West Virginian Bob Sheets has stuck with the old ways—well, the 20th-century ways—of creating maple sweetness.
Bruce Ingram
Sheets gathering sugar maple sap from a neighbor’s farm.
We arrive at Bob Sheets’ 180-acre family farm just after 8 a.m., but the 74-year-old retired teacher has already been laboring for some three hours. The time is a mid-March Saturday in this mountain valley in Pocahontas County, West Virginia, and that means at least two things: it’s maple syrup season and winter still reigns… the temperature just shy of 25 degrees.
We find Sheets in his sugar shack, and he has just finished sliding several yard-plus-long slabs of wood into the brick arch under a 10-foot-long welded, sheet metal flat pan.
“Any kind of wood will do, but pine is the worst because it burns so quickly, and black locust is the best because it holds heat for a long time,” he explains.
Steam and the sweet aroma of maple syrup being created both permeate the air within the small wood building. Sheets then goes outside to his tractor where a massive white container holds dozens of gallons of sugar maple sap. He drains several of those gallons into white buckets, returns inside, and adds them to the upper end of the flat pan.
“Maple syrup was one of the first trade items between the Native Americans and the early colonialists when they settled this area in the 1700s,” Sheets explains. “Native Americans poured sugar maple sap into hollowed-out logs and allowed the sap to evaporate and freeze, and then they had their sweetener. The natives traded their syrup for the settlers’ weapons and blankets.
“The settlers eventually figured out that by using cast iron pots, they could also boil down sap, and that’s how syrup was created well into the 1800s. The problem is, though, that those pots don’t have a big evaporative surface, so the syrup making process doesn’t go very fast. And that fact, and the Industrial Revolution, is what led to the welded flat plan being invented in the late 1800s. My flat pan was built in the 1930s, and I coveted it for a long time before I was finally able to buy it from a neighbor who decided to get out of the syrup making business.”
Huge stainless steel pans, in turn, gradually replaced the flat pan boiling process (also known as open pan) during the 20th century, further accelerating the syrup making process. But Sheets balked at that modernizing step.
Bruce Ingram
Black locust is the preferred wood for creating maple syrup, according to Bob Sheets. Here, he positions a slab of wood inside the brick arch.
“Just as high-quality wine can’t be made quickly, you can’t create high quality sugar maple syrup too quickly,” he says. “You’re just not boiling away water. You’re allowing a complex chemical process to take place. If you speed up that process too much, the quality of the syrup suffers. After all, you’re boiling down 200 gallons of sap to get five gallons of syrup.”

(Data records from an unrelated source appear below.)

(** ** Two further properties of the lifecycle *)

(** X1: in every reachable state no stored game has the same user in both
    participant slots. *)
Theorem no_self_match (st : State) (game_id : string) (game : Game) :
  reachable st →
  dict_get game_id (active_games st) = Some game →
  player2 game ≠ Some (player1 game).
Proof.
  intros Hr Hg. destruct (reachable_table_ok st Hr) as [_ Hall].
  by destruct (Hall game_id game Hg) as (_ & _ & ?).
Qed.

Lemma no_self_match_witness :
  reachable one_active
  ∧ dict_get "3f2a9c1e" (active_games one_active)
    = Some {| player1 := 101; player2 := Some 202;
              player1_move := None; player2_move := None;
              status := active |}
  ∧ Some 202 ≠ Some 101.
Proof.
  assert (reachable one_active) as Hr by (apply reachable_run; constructor).
  assert (dict_get "3f2a9c1e" (active_games one_active)
          = Some {| player1 := 101; player2 := Some 202;
                    player1_move := None; player2_move := None;
                    status := active |}) as Hg by (vm_compute; reflexivity).
  split; [exact Hr|]. split; [exact Hg|].
  exact (no_self_match one_active _ _ Hr Hg).
Defined.

(** User 202 has joined the game of 101, and 101 has moved. *)
Definition one_moved : State :=
  run [(101, CmdPlay uuid_a); (202, CmdJoin); (101, CmdMove Rock)]
    initial_state.

Lemma resolution_cleans_up_witness :
  raised (make_move 202 Scissors one_moved) = None
  ∧ dict_get "3f2a9c1e" (active_games (state (make_move 202 Scissors one_moved)))
    = None
  ∧ user_games (state (make_move 202 Scissors one_moved)) !! 101 = None
  ∧ user_games (state (make_move 202 Scissors one_moved)) !! 202 = None.
Proof.
  assert (dict_wf (active_games one_moved)) as Hwf.
  { unfold dict_wf, dict_keys. apply (bool_decide_unpack _).
    vm_compute. exact I. }
  assert (user_games one_moved !! 202 = Some "3f2a9c1e") as Hu
    by (vm_compute; reflexivity).
  assert (dict_get "3f2a9c1e" (active_games one_moved)
          = Some {| player1 := 101; player2 := Some 202;
                    player1_move := Some Rock; player2_move := None;
                    status := active |}) as Hg by (vm_compute; reflexivity).
  assert (is_Some (user_games one_moved !! 101)) as Hp1
    by (exists "3f2a9c1e"; vm_compute; reflexivity).
  pose proof (resolution_cleans_up 202 Scissors Rock one_moved _ _
                Hwf Hu Hg eq_refl Hp1) as Hw.
  cbv zeta in Hw. destruct Hw as (Hr & Hd & H1 & H2 & _).
  split; [exact Hr|]. split; [exact Hd|]. split; [exact H1|].
  exact (H2 202 eq_refl).
Defined.

(** ** Which game [join] offers *)

(** A game [P] may join: it is waiting and somebody else created it. *)
Definition eligible (P : Z) (game : Game) : Prop :=
  status game = waiting ∧ player1 game ≠ P.

Lemma find_available_app_skip P l1 l2 :
  (∀ k g, (k, g) ∈ l1 → ¬ eligible P g) →
  find_available P (l1 ++ l2) = find_available P l2.
Proof.
  induction l1 as [|[k g] l1 IH]; intros Hnone; simpl; [done|].
  destruct (bool_decide (status g = waiting) && bool_decide (player1 g ≠ P))
    eqn:Hc.
  - apply andb_true_iff in Hc as [Hs Hp].
    apply bool_decide_eq_true in Hs, Hp.
    exfalso. apply (Hnone k g); [apply list_elem_of_here | by split].
  - apply IH. intros k' g' Hin. apply (Hnone k' g').
    by apply list_elem_of_further.
Qed.

Lemma find_available_here P game_id game rest :
  eligible P game → find_available P ((game_id, game) :: rest) = Some game_id.
Proof.
  intros [Hs Hp]. simpl.
  by rewrite (bool_decide_eq_true_2 _ Hs), (bool_decide_eq_true_2 _ Hp).
Qed.

Lemma find_available_split P items game_id :
  find_available P items = Some game_id →
  ∃ l1 game l2,
    items = (l1 ++ (game_id, game) :: l2)%list
    ∧ eligible P game
    ∧ ∀ k g, (k, g) ∈ l1 → ¬ eligible P g.
Proof.
  induction items as [|[k g] items IH]; simpl; [done|].
  destruct (bool_decide (status g = waiting) && bool_decide (player1 g ≠ P))
    eqn:Hc.
  - intros [= ->]. apply andb_true_iff in Hc as [Hs Hp].
    apply bool_decide_eq_true in Hs, Hp.
    exists [], g, items. split_and!; [done | by split |].
    intros k' g' Hin. by apply elem_of_nil in Hin.
  - intros Hfind. destruct (IH Hfind) as (l1 & g' & l2 & -> & Hel & Hnone).
    exists ((k, g) :: l1), g', l2. split_and!; [done | done |].
    intros k' g'' Hin [Hs Hp]. apply elem_of_cons in Hin as [[= -> ->]|Hin].
    + apply andb_false_iff in Hc as [Hc|Hc];
        apply bool_decide_eq_false in Hc; done.
    + by apply (Hnone k' g'' Hin).
Qed.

To emphasize that belief, Sheets shoves another slab into the arch and beckons us to follow him up a hill to his house. There, he holds a container of his maple syrup up to the light and asks us to note the liquid’s color, which is much darker than the Vermont maple syrup we are used to. Sheets’ wife, Elaine, has baked homemade bread, and we drizzle the dark brown syrup onto a slice. The taste is different from the Vermont syrup, too…richer, nuttier… perhaps?
We return to the shed and note that the temperature gauge at the lower end of the flat pan (which has a drop of about ½ to ¾ of an inch from top to bottom) has risen two degrees from 198 to 200. Earlier, Sheets had told us that the maple syrup will be ready when the temperature gauge registers 213 to 214 degrees. So naturally, we think, it won’t be long on this Saturday morning before we can sample freshly made syrup.
“This batch won’t be ready before sometime Monday evening,” Sheets laughs in response. “This evening, I’ll bank the arch with slabs of black locust. The gauge will probably register around 90 degrees when I come here early Sunday morning. Meanwhile, we need to go get some more sap.”
We leave the hollow and head for a neighboring farm where Sheets has tapped several dozen 100-year-old sugar maples. He explains that for tapping rights, he will give the landowner several jars of his maple syrup. With the tractor’s white container refilled, we return to the farm and Sheets returns to the arch.
Before heading home, we take advantage of the all-day breakfast being served in the shelter next to the sugar shack. The open-pan syrup goes great with the buckwheat pancakes and homemade biscuits.